Once again, the Huffington Post has dug up a prominent scientist to laughingly poo-poo the notion of a conflict between science and religion. Max Tegmark, in this case, an astrophysicist at MIT. Dixit Tegmark:
"So is there a conflict between science and religion? The religious organizations representing most Americans clearly don't think so. Interestingly, the science organizations representing most American scientists don't think so either"

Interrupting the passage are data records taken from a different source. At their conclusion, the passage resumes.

Lemma land_7f z : Z.land z 0x7f = z mod 128.
Proof. change 0x7f with (Z.ones 7). rewrite Z.land_ones by lia. done. Qed.
Lemma land_ff z : Z.land z 0xff = z mod 256.
Proof. change 0xff with (Z.ones 8). rewrite Z.land_ones by lia. done. Qed.

(** a group of seven bits with the continuation bit *)
Lemma more_octet t : u8 (Z.lor (Z.land t 0x7f) 0x80) = 128 + t mod 128.
Proof.
  rewrite land_7f. assert (H : 0 <= t mod 128 < 128) by (apply Z.mod_pos_bound; lia).
  apply Z.eqb_eq, (range_cases 128 (fun z => u8 (Z.lor z 0x80) =? 128 + z)); [by vm_compute|done].
Qed.
Lemma len_octet n : 0 <= n < 128 -> u8 (Z.lor 0x80 n) = 128 + n.
Proof.
  intros H. apply Z.eqb_eq, (range_cases 128 (fun z => u8 (Z.lor 0x80 z) =? 128 + z)); [by vm_compute|done].
Qed.

(** ** A reader *)

#[projections(primitive)]
Record tlv : Type := mk_tlv { t_class : Z; t_constr : bool; t_tag : Z; t_data : list Z }.

Fixpoint parse_long_tag (acc : Z) (l : list Z) : option (Z * list Z) :=
  match l with
  | [] => None
  | o :: l' =>
      let acc := acc * 128 + o mod 128 in
      if o <? 128 then Some (acc, l') else parse_long_tag acc l'
  end.

Definition parse_tag (l : list Z) : option (Z * bool * Z * list Z) :=
  match l with
  | [] => None
  | o :: l' =>
      let cls := o / 64 in
      let constr := o / 32 mod 2 =? 1 in
      let low := o mod 32 in
      if low <? 31 then Some (cls, constr, low, l')
      else match parse_long_tag 0 l' with
           | Some (tag, r) => Some (cls, constr, tag, r)
           | None => None
           end
  end.

Definition be_step (acc o : Z) : Z := acc * 256 + o.
Definition be_value (l : list Z) : Z := fold_left be_step l 0.

Definition parse_len (l : list Z) : option (Z * list Z) :=
  match l with
  | [] => None
  | o :: l' =>
      if o <? 128 then Some (o, l')
      else
        let n := Z.to_nat (o - 128) in
        if Nat.ltb (length l') n then None else Some (be_value (take n l'), drop n l')
  end.

Definition parse_tlv (l : list Z) : option (tlv * list Z) :=
  match parse_tag l with
  | None => None
  | Some (cls, constr, tag, l) =>
      match parse_len l with
      | None => None
      | Some (n, l) =>
          if Z.of_nat (length l) <? n then None
          else Some (mk_tlv cls constr tag (take (Z.to_nat n) l), drop (Z.to_nat n) l)
      end
  end.

Fixpoint parse_tlvs_fuel (fuel : nat) (l : list Z) : option (list tlv) :=
  match l, fuel with
  | [], _ => Some []
  | _, O => None
  | _, S f =>
      match parse_tlv l with
      | None => None
      | Some (t, r) =>
          match parse_tlvs_fuel f r with Some ts => Some (t :: ts) | None => None end
      end
  end.
(** an element has at least two octets *)
Definition parse_tlvs (l : list Z) : option (list tlv) := parse_tlvs_fuel (length l) l.

(** ** The octets that are written *)

Lemma raw_data l b : bb_data (ber_raw l b) = bb_data b ++ l.
Proof.
  destruct l as [|o l]; [by rewrite app_nil_r|]. unfold ber_raw, ber_grow. cbv zeta.
  set (x := if _ <=? _ then b else _). assert (E : bb_data x = bb_data b).
  { unfold x. destruct (_ <=? _); [done|]. by destruct (double_until _ _ _). }
  clearbody x. exact (f_equal (fun d => d ++ o :: l) E).
Qed.
Lemma raw_each_data l b : bb_data (fold_left (fun b o => ber_raw [o] b) l b) = bb_data b ++ l.
Proof.
  revert b. induction l as [|o l IH]; intros b; cbn [fold_left]; [by rewrite app_nil_r|].
  rewrite IH, raw_data, <- app_assoc. done.
Qed.

Definition tag_octets (cls : Z) (constr : bool) (tag : Z) : list Z :=
  bb_data (ber_tag cls constr tag ber_init).
Definition len_octets (len : Z) : list Z := bb_data (ber_length len ber_init).

Lemma tag_data cls constr tag b : bb_data (ber_tag cls constr tag b) = bb_data b ++ tag_octets cls constr tag.
Proof.
  unfold tag_octets, ber_tag. cbv zeta. destruct (tag <? 31); [by rewrite !raw_data|].
  rewrite !raw_each_data, !raw_data. by rewrite <- app_assoc.
Qed.
Lemma len_data len b : bb_data (ber_length len b) = bb_data b ++ len_octets len.
Proof.
  unfold len_octets, ber_length. cbv zeta. destruct (len <? 128); [by rewrite !raw_data|].
  rewrite !raw_each_data, !raw_data. by rewrite <- app_assoc.
Qed.

Definition enc_tlv (t : tlv) : list Z :=
  tag_octets (t_class t) (t_constr t) (t_tag t) ++ len_octets (Z.of_nat (length (t_data t))) ++ t_data t.
Definition enc_tlvs (l : list tlv) : list Z := concat (map enc_tlv l).

(** ** Reading a tag *)

Lemma read_tag_stack f t stk rest : 0 <= t < 128 ^ Z.of_nat f ->
  parse_long_tag 0 (tag_stack f t stk ++ rest) = parse_long_tag t (stk ++ rest).
Proof.
  revert t stk. induction f as [|f IH]; intros t stk Ht.
  { assert (t = 0) as -> by (cbn in Ht; lia). done. }
  cbn [tag_stack]. destruct (Z.ltb_spec 0 t); [|by assert (t = 0) as -> by lia].
  rewrite Nat2Z.inj_succ, Z.pow_succ_r in Ht by lia.
  rewrite Z.shiftr_div_pow2 by lia. change (2 ^ 7) with 128.
  rewrite IH by (split; [apply Z.div_pos; lia|apply Z.div_lt_upper_bound; lia]).
  rewrite more_octet. cbn [app parse_long_tag].
  assert (Hm : 0 <= t mod 128 < 128) by (apply Z.mod_pos_bound; lia).
  rewrite (proj2 (Z.ltb_ge _ _)) by lia.
  assert (E : (128 + t mod 128) mod 128 = t mod 128).
  { replace (128 + t mod 128) with (t mod 128 + 1 * 128) by lia. rewrite Z.mod_add, Z.mod_mod by lia. done. }
  rewrite E. assert (E2 : t / 128 * 128 + t mod 128 = t) by (pose proof (Z.div_mod t 128); lia).
  by rewrite E2.
Qed.

(** the first octet, for every class, kind and low tag number *)
Definition first_ok (cls : Z) (constr : bool) (low : Z) : bool :=
  let o := u8 (Z.lor (u8 (Z.lor (Z.shiftl cls 6) (if constr then 0x20 else 0))) low) in
  (o / 64 =? cls) && Bool.eqb (o / 32 mod 2 =? 1) constr && (o mod 32 =? low).
Lemma first_octet cls constr low : 0 <= cls < 4 -> 0 <= low < 32 -> first_ok cls constr low = true.
Proof.
  intros Hc Hl.
  assert (H : check_from 32 0 (fun l => first_ok cls constr l) = true).
  { apply (range_cases 4 (fun c => check_from 32 0 (fun l => first_ok c constr l))); [|done].
    by destruct constr; vm_compute. }
  by apply (range_cases 32 (fun l => first_ok cls constr l)).
Qed.

Lemma read_tag cls constr tag rest : 0 <= cls < 4 -> 0 <= tag < 2 ^ 31 ->
  parse_tag (tag_octets cls constr tag ++ rest) = Some (cls, constr, tag, rest).
Proof.
  intros Hc Ht. unfold tag_octets, ber_tag. cbv zeta. destruct (Z.ltb_spec tag 31).
  - rewrite raw_data. cbn [ber_init bb_data app parse_tag].
    pose proof (first_octet cls constr tag Hc ltac:(lia)) as Hf. unfold first_ok in Hf. cbv zeta in Hf.
    set (o := u8 _) in *. clearbody o.
    apply andb_true_iff in Hf as [Hf H3]. apply andb_true_iff in Hf as [H1 H2].
    apply Z.eqb_eq in H1, H3. apply eqb_prop in H2. rewrite H1, H2, H3.
    by rewrite (proj2 (Z.ltb_lt _ _)).
  - rewrite raw_each_data, raw_data. cbn [ber_init bb_data app].
    pose proof (first_octet cls constr 31 Hc ltac:(lia)) as Hf. unfold first_ok in Hf. cbv zeta in Hf.
    change (Z.lor _ 0x1f) with (Z.lor (u8 (Z.lor (Z.shiftl cls 6) (if constr then 0x20 else 0))) 31).
    set (o := u8 (Z.lor (u8 _) 31)) in *. clearbody o.
    apply andb_true_iff in Hf as [Hf H3]. apply andb_true_iff in Hf as [H1 H2].
    apply Z.eqb_eq in H1, H3. apply eqb_prop in H2. unfold parse_tag. rewrite H1, H2, H3.
    change (31 <? 31) with false. cbv iota. rewrite Z.shiftr_div_pow2 by lia. change (2 ^ 7) with 128.
    rewrite read_tag_stack; cycle 1.
    { split; [apply Z.div_pos; lia|]. apply Z.div_lt_upper_bound; [lia|]. change (Z.of_nat TAG_ROUNDS) with 5.
      assert (2 ^ 31 <= 128 * 128 ^ 5) by (vm_compute; discriminate). lia. }
    rewrite land_7f. assert (Hm : 0 <= tag mod 128 < 128) by (apply Z.mod_pos_bound; lia).
    rewrite u8_id by lia. cbn [app parse_long_tag]. rewrite (proj2 (Z.ltb_lt (tag mod 128) 128)) by lia.
    rewrite Z.mod_mod by lia.
    assert (E2 : tag / 128 * 128 + tag mod 128 = tag) by (pose proof (Z.div_mod tag 128); lia).
    by rewrite E2.
Qed.

(** ** Reading a length *)

Lemma octet_stack_value f t stk : 0 <= t < 256 ^ Z.of_nat f ->
  fold_left be_step (octet_stack f t stk) 0 = fold_left be_step stk t.
Proof.
  revert t stk. induction f as [|f IH]; intros t stk Ht.
  { assert (t = 0) as -> by (cbn in Ht; lia). done. }
  cbn [octet_stack]. destruct (Z.eqb_spec t 0) as [->|]; [done|].
  rewrite Nat2Z.inj_succ, Z.pow_succ_r in Ht by lia.
  rewrite Z.shiftr_div_pow2 by lia. change (2 ^ 8) with 256.
  rewrite IH by (split; [apply Z.div_pos; lia|apply Z.div_lt_upper_bound; lia]).
  cbn [fold_left]. unfold be_step at 2. rewrite land_ff.
  assert (Hm : 0 <= t mod 256 < 256) by (apply Z.mod_pos_bound; lia). rewrite u8_id by lia.
  assert (E2 : t / 256 * 256 + t mod 256 = t) by (pose proof (Z.div_mod t 256); lia).
  by rewrite E2.
Qed.
Lemma octet_stack_length f t stk : (length (octet_stack f t stk) <= f + length stk)%nat.
Proof.
  revert t stk. induction f as [|f IH]; intros t stk; cbn [octet_stack]; [lia|].
  destruct (t =? 0); [lia|]. etransitivity; [apply IH|]. cbn. lia.
Qed.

Kudos, Professor Tegmark, a lot of people agree with you. However, the soundness of a proposition is not a matter of popular vote. If you had always settled questions about physics by popular vote, your career as a legitimate physicist never would've gotten very far. (Although who knows how far you might have gone as a Christian clergyman and apologist.) If you'd asked the same question 500 years ago, the agreement would have been unanimous or nearly so. At least publicly. But then, you might have gotten killed just for posing such a question publicly, depending on how you phrased it and how clear it was that you were not going to accept any answer except "No, there is no conflict." The fact that such questions could be fatal could conceivably have meant that people's private opinions about them were much different than their public statements. We may never know how great such differences between public and private were. And never mind 500 years ago, 321 years ago Puritans killed some witches in Salem. And I think it was about 263 years ago that Hume was denied a chair in philosophy at the University of Edinburgh because of his positions on religion. (And Hume never publicly admitted to being an atheist.) And the Spanish Inquisition wasn't shut down until 177 years ago. And never mind all of that -- go to Texas or Mississippi or Pakistan today and talk to some scientists there -- off the record, for their sake -- and ask them what they think of the relationship between religion and science right now.
I have a feeling that Tegmark either doesn't want to hear any of that, or that he would laugh in an infuriating way and tell me that I have a twisted and inaccurate conception of history, somehow. But wait a minute, is Tegmark's assertion about organizations representing most Americans and most scientists even correct to begin with? It's not impressively presented. He continues:
"For example, the American Association for the Advancement of Science states that science and religion 'live together quite comfortably, including in the minds of many scientists.'"
Presumably some person affiliated with the Association said that. Which person? Where, when? What reason have we to believe that this statement reflects some sort of popular vote conducted within the Association, or its leadership, or sumpin? If Tegmark knows, he doesn't seem to care. And that's the only example he gives of scientists seeing a conflict-free relationship between religion and science. And as far as the the religious organizations representing "most Americans" are concerned, he provides more unsourced quotes. For a physicist? Not so much with the details!
But he continues, and this is why his article is in the Huffington Post, because this is the Huffington Post party line:
"This shows that the main divide in the U.S. origins debate isn't between science and religion, but between a small fundamentalist minority and mainstream religious communities who embrace science."
All is well! Pay no attention to those fanatical atheists trying to tell you that science and religion are in conflict! (How can you tell which ones are fanatical? They're the ones saying that there is such a conflict!) There is no typhus in Moscow! Pay no attention to the man behind the curtain!
For a conflict which doesn't exist, and which furthermore only a small fringe group of wild-eyed fanatics believe exist, some people spend an extraordinary amount of time and energy insisting that it doesn't exist. For a handful of people at the Huffington Post, and some of their favorite contributors, and the Templeton Foundation, for example, it seems to be their full-time job.
PS, February 19: ThinkCreeps, an HP reader, informs me that Tegmark ran a grants program for Templeton for several years. So strictly speaking it was perhaps not that Tegmark reminded me of Templeton so much as that Templeton has closely resembled Tegmark for a while. Thanks for the tip, ThinkCreeps!